Novas Histórias do Tempo da Velha Escola (CMLVI)

Borba, 5 de agosto de 2042

Vai para vinte anos, o meu amigo Leo enviou-me uma mensagem contendo uma citação do Mestre Morin:

“Quando um sistema é incapaz de tratar dos seus problemas vitais, degrada-se, desintegra-se ou então é capaz de suscitar um meta-sistema capaz de tratar dos seus problemas: metamorfoseia-se. 

O provável é a desintegração. O improvável, mas possível, é a metamorfose.

Hoje, tudo deve ser repensado. Tudo deve ser recomeçado. Já existe, em todos os continentes, um fervilhamento criativo, uma série de iniciativas locais, no sentido da regeneração econômica, ou social, ou política, ou cognitiva, o ou educacional, ou ética, ou da reforma da vida. 

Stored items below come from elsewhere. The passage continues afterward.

(** Only the last symbol of a CIF calls the backends. *)
Lemma process_block_silent m x c k m' out : 0 <= c -> 0 <= k < 17 -> process_block m x (4 + 18 * c + k) = Some (m', out) -> out = [].
Proof.
  intros Hc Hk. unfold process_block, cNumberOfBlocksPerCif. destruct (negb _); [done|]. replace ((4 + 18 * c + k - 4) mod 18) with k by (Z.to_euclidean_division_equations; lia).
  destruct (Z.ltb_spec k (18 - 1)); [|lia]. by intros [= _ <-].
Qed.

Lemma msc_symbols_app i xs ys m :
  msc_symbols i (xs ++ ys) m = r ← msc_symbols i xs m; q ← msc_symbols (i + zlen xs) ys (fst r); Some (fst q, snd r ++ snd q).
Proof.
  revert i m. induction xs as [|x xs IH]; intros i m.
  - cbn [app msc_symbols]. change (zlen []) with 0. rewrite Z.add_0_r. cbn [mbind option_bind fst snd app]. by destruct (msc_symbols i ys m) as [[? ?]|].
  - cbn [app msc_symbols]. destruct (process_block m x i) as [[m1 o1]|]; cbn [mbind option_bind fst snd]; [|done]. rewrite IH.
    replace (i + 1 + zlen xs) with (i + zlen (x :: xs)) by (unfold zlen; cbn [length]; lia).
    destruct (msc_symbols (i + 1) xs m1) as [[m2 o2]|]; cbn [mbind option_bind fst snd]; [|done].
    by destruct (msc_symbols (i + zlen (x :: xs)) ys m2) as [[m3 o3]|].
Qed.

Lemma msc_prefix c k bs m m1 o : 0 <= c -> 0 <= k -> k + zlen bs <= 17 -> process_blocks m (4 + 18 * c + k) bs = Some (m1, o) ->
  msc_symbols (4 + 18 * c + k) bs m = Some (m1, replicate (length bs) []).
Proof.
  intros Hc. revert k m o. induction bs as [|x bs IH]; intros k m o Hk Hl; [by intros [= <- _]|].
  assert (zlen (x :: bs) = zlen bs + 1) as El by (unfold zlen; cbn [length]; lia). pose proof (zlen_nonneg bs). cbn [process_blocks msc_symbols].
  destruct (process_block m x (4 + 18 * c + k)) as [[m2 o2]|] eqn:Eb; cbn [mbind option_bind fst snd]; [|done].
  destruct (process_blocks m2 (4 + 18 * c + k + 1) bs) as [[m3 o3]|] eqn:Ebs; cbn [mbind option_bind]; [|done]. intros [= <- _].
  replace (4 + 18 * c + k + 1) with (4 + 18 * c + (k + 1)) in * by lia. rewrite (IH (k + 1) m2 o3) by (done || lia). cbn [mbind option_bind fst snd length replicate].
  by rewrite (process_block_silent m x c k m2 o2) by (done || lia).
Qed.

Lemma cif_symbols (m : MscHandler B) c blocks : 0 <= c -> zlen (mCifVector m) = cCifSizeBits -> length blocks = 18%nat -> Forall (fun x => zlen x = c2K) blocks ->
  msc_symbols (4 + 18 * c) blocks m = r ← cif_step (concat blocks) m; Some (fst r, replicate 17 [] ++ [snd r]).
Proof.
  intros Hc Hv Hl Hb. destruct blocks as [|last bs _] using rev_ind; [done|]. rewrite length_app in Hl. cbn [length] in Hl.
  apply Forall_app in Hb as [Hb Hlast]. apply Forall_cons_1 in Hlast as [Hlast _].
  assert (zlen bs = 17) as Hz by (unfold zlen; lia). unfold cCifSizeBits, c2K in *. rewrite msc_symbols_app.
  pose proof (process_blocks_prefix m [] (mCifVector m) bs c 0 Hc ltac:(lia) eq_refl ltac:(done) ltac:(unfold c2K; lia) ltac:(done) ltac:(lia)) as Ep.
  replace (4 + 18 * c + 0) with (4 + 18 * c) in Ep by lia. pose proof (msc_prefix c 0 bs m _ _ Hc ltac:(lia) ltac:(lia) ltac:(replace (4 + 18 * c + 0) with (4 + 18 * c) by lia; exact Ep)) as Em.
  replace (4 + 18 * c + 0) with (4 + 18 * c) in Em by lia. rewrite Em. cbn [mbind option_bind fst snd app msc_symbols]. rewrite Hz. unfold c2K in *. set (K := Z.to_nat (17 * 3072)).
  rewrite (process_block_cif _ (concat bs) (drop K (mCifVector m)) [] last c 17);
    [|done|lia|by rewrite app_nil_r|by rewrite (zlen_concat 3072), Hz|unfold zlen, K, c2K in *; rewrite length_drop; lia|done].
  cbn [mBackendList]. rewrite Z.ltb_irrefl, app_nil_r. rewrite concat_app. change (concat [last]) with (last ++ []). rewrite app_nil_r. unfold cif_step.
  replace (length bs) with 17%nat by lia. destruct (mapM (call_backend (concat bs ++ last)) (mBackendList m)) as [r|]; reflexivity.
Qed.

(** *** Over many CIFs *)
Fixpoint entry_run (cifs : list (list Z)) (e : entry) : option (entry * list E) :=
  match cifs with
  | [] => Some (e, [])
  | c :: cifs => r ← call_backend c e; q ← entry_run cifs (fst r); Some (fst q, snd r ++ snd q)
  end.

Lemma entry_run_cons c cifs e : entry_run (c :: cifs) e = r ← call_backend c e; q ← entry_run cifs (fst r); Some (fst q, snd r ++ snd q).
Proof. reflexivity. Qed.

(** [mapM] on a list, entry by entry. *)
Lemma mapM_cons {X Y} (f : X -> option Y) x l : mapM f (x :: l) = y ← f x; k ← mapM f l; Some (y :: k).
Proof. reflexivity. Qed.

Lemma runs_split c cifs (l : list entry) rs : mapM (entry_run (c :: cifs)) l = Some rs ->
  exists r1 r2, mapM (call_backend c) l = Some r1 /\ mapM (entry_run cifs) (map fst r1) = Some r2 /\ map fst rs = map fst r2 /\
    forall k, nth k (map snd rs) [] = nth k (map snd r1) [] ++ nth k (map snd r2) [].
Proof.
  revert rs. induction l as [|e l IH]; intros rs.
  - intros [= <-]. exists [], []. split_and!; [done..|]. by intros [|k].
  - rewrite mapM_cons, entry_run_cons. destruct (call_backend c e) as [[e1 o1]|] eqn:Ec; cbn [mbind option_bind fst snd]; [|done].
    destruct (entry_run cifs e1) as [[e2 o2]|] eqn:Er; cbn [mbind option_bind fst snd]; [|done].
    destruct (mapM (entry_run (c :: cifs)) l) as [rs'|] eqn:El; cbn [mbind option_bind]; [|done]. intros [= <-].
    destruct (IH rs' eq_refl) as (r1 & r2 & K1 & K2 & K3 & K4). exists ((e1, o1) :: r1), ((e2, o2) :: r2).
    rewrite mapM_cons, Ec, K1. cbn [map fst]. rewrite mapM_cons, Er, K2. cbn [mbind option_bind map fst snd]. split_and!; [done|done|by rewrite K3|]. intros [|k]; [done|apply K4].
Qed.

Lemma cif_steps_runs cifs (m : MscHandler B) rs : mapM (entry_run cifs) (mBackendList m) = Some rs ->
  exists m' outs, cif_steps cifs m = Some (m', outs) /\ mBackendList m' = map fst rs /\ forall k, handed k outs = nth k (map snd rs) [].
Proof.
  revert m rs. induction cifs as [|c cifs IH]; intros m rs Hrs.
  - exists m, []. split; [done|]. generalize dependent (mBackendList m). clear m. intros l Hl. assert (rs = map (fun e => (e, @nil E)) l) as ->.
    { revert rs Hl. induction l as [|e l IHl]; intros rs; [by intros [= <-]|]. rewrite mapM_cons. change (entry_run [] e) with (Some (e, @nil E)). cbn [mbind option_bind].
      destruct (mapM (entry_run []) l) as [rs'|] eqn:El; cbn [mbind option_bind]; [|done]. intros [= <-]. cbn [map]. by rewrite (IHl rs'). }
    rewrite !map_map. cbn [fst snd]. rewrite map_id. split; [done|]. intros k. change (handed k []) with (@nil E). clear Hl. revert k. induction l as [|e l IHl]; intros [|k]; cbn; auto.
  - destruct (runs_split c cifs _ rs Hrs) as (r1 & r2 & K1 & K2 & K3 & K4). cbn [cif_steps]. unfold cif_step. rewrite K1. cbn [mbind option_bind fst snd].
    destruct (IH (mkMsc (map fst r1) c) r2 K2) as (m' & outs & -> & K5 & K6). cbn [mbind option_bind fst snd]. exists m', (map snd r1 :: outs).
    split; [done|]. split; [by rewrite K3|]. intros k. change (handed k (map snd r1 :: outs)) with (nth k (map snd r1) [] ++ handed k outs). by rewrite K6, K4.
Qed.

Lemma cif_steps_app a b (m : MscHandler B) : cif_steps (a ++ b) m = r ← cif_steps a m; q ← cif_steps b (fst r); Some (fst q, snd r ++ snd q).
Proof.
  revert m. induction a as [|c a IH]; intros m; [cbn; by destruct (cif_steps b m) as [[? ?]|]|]. cbn [app cif_steps]. destruct (cif_step c m) as [[m1 o1]|]; cbn [mbind option_bind fst snd]; [|done].
  rewrite IH. destruct (cif_steps a m1) as [[m2 o2]|]; cbn [mbind option_bind fst snd]; [|done]. by destruct (cif_steps b m2) as [[m3 o3]|].
Qed.

(** *** The symbols of a frame *)
Definition cif_of (syms : list (list Z)) (c : Z) : list Z := concat (slice syms (3 + 18 * c) 18).
Definition cifs_of (syms : list (list Z)) : list (list Z) := map (cif_of syms) [0; 1; 2; 3].

Definition frame_symbols (syms : list (list Z)) : Prop := length syms = 75%nat /\ Forall (fun x => zlen x = c2K) syms.

Lemma cif_step_vector c (m m' : MscHandler B) out : cif_step c m = Some (m', out) -> mCifVector m' = c.
Proof. unfold cif_step. destruct (mapM _ _) as [r|]; [|done]. by intros [= <- _]. Qed.

Lemma slices_all {A} (l : list A) : length l = 75%nat -> drop 3 l = slice l 3 18 ++ slice l 21 18 ++ slice l 39 18 ++ slice l 57 18.
Proof.
  intros Hl. unfold slice. change (Z.to_nat 3) with 3%nat. change (Z.to_nat 18) with 18%nat. change (Z.to_nat 21) with (3 + 18)%nat. change (Z.to_nat 39) with (3 + 18 + 18)%nat. change (Z.to_nat 57) with (3 + 18 + 18 + 18)%nat.
  rewrite <- !drop_drop. set (k := drop 3 l). assert (length k = 72%nat) as Hk by (unfold k; rewrite length_drop; lia). clearbody k.
  rewrite <- (take_drop 18 k) at 1. f_equal. rewrite <- (take_drop 18 (drop 18 k)) at 1. f_equal. rewrite <- (take_drop 18 (drop 18 (drop 18 k))) at 1. f_equal.
  symmetry. apply take_ge. rewrite !length_drop. lia.
Qed.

Estas iniciativas não se conhecem entre si, mas são o viveiro do futuro. Já não chega denunciar, é preciso enunciar.” 

Uma metamorfose educacional, ética, começou a tomar forma concreta, há mais de oitenta anos. E o setembro de vinte e dois viu emergir do caos uma nova construção social de aprendizagem… uma “metamorfose”. 

Comecemos pela origem remota, uma estória que demonstra uma verdade nem sempre evidente: há professores que não usam a pedagogia como mera ciência ou arte, mas ajudam outros aprendizes a aprender a arte de viver. 

Era uma vez, um professor contou-me… 

A estória poderia começar desse modo, porque, ao longo das referidas oito décadas, muitos educadores tiveram as mesmas oportunidades e fizeram tantas tentativas quanto as que fizemos, mas acabaram por desistir. A história da educação deveria ser composta por projetos de desistentes. Talvez se aprendesse mais com os seus anónimos autores do que com os feitos dos bem sucedidos. 

Na base da minha “metamorfose”, três pessoas recordo com ternura. O primeiro foi um professor padre, que entrou na sala de aula e perguntou: 

“O que quereis aprender?”

Foi essa a pergunta fundadora de toda a sua pedagogia: “O que quereis saber?” E aquela que, por décadas, ressou na minha memória de infância. Tinha, nessa altura, dez aninhos. Mas, as privações de infância e as duras lições aprendidas na “Ilha dos Tigres” me conferira maturidade suficiente para entender a atitude do Padre Lima. 

Era homem de questionar, em tempo de Ditadura. E, de padre e professor passou a ”clandestino” Vi-o, pela derradeira vez, no fim da primeira aula da manhã de um certo dia em que o director da escola o invectivou, violentamente, perante a turma:

“O senhor não é um padre! O senhor é um jacobino! Vá ter comigo ao gabinete!” Já não deu a segunda aula. Nunca mais voltou à escola. 

E eu, que desconhecia o significado da palavra jacobino, logo fui ao dicionário. A última herança que esse padre-professor me deixou foi a inquietação que me conduziu ao primeiro passo de uma aprendizagem que também lhe fiquei a dever. De palavra em palavra, de definição em definição, de jacobino passei a revolucionário, de revolucionário a democrata… A curiosidade não me deu tréguas, arrastou-me a muitos serões na biblioteca pública.

Nesse tempo, não imaginaria que a Idade da Educação chegaria no tempo dos filhos dos meus filhos. E não foi demasiado tardio o consumar da “metanmorfose”. No tempo do centenário de Sumerhill, muito para além da proposta de Alexander Neill, de Carl Rogers e de outros libertários, um “meta-sistema” emergia do caos.

No setembro de há vinte anos, era grande a azáfama das turmas-piloto. Adequava-se espaços de aprendizagem.  Atualizava-se espólios de bibliotecas comunitárias. Disponibilizava-se dispositivos de acesso à Internet e eram instaladas plataformas digitais de aprendizagem. Isso e muito mais, ainda em tempo de vida do visionário Morin.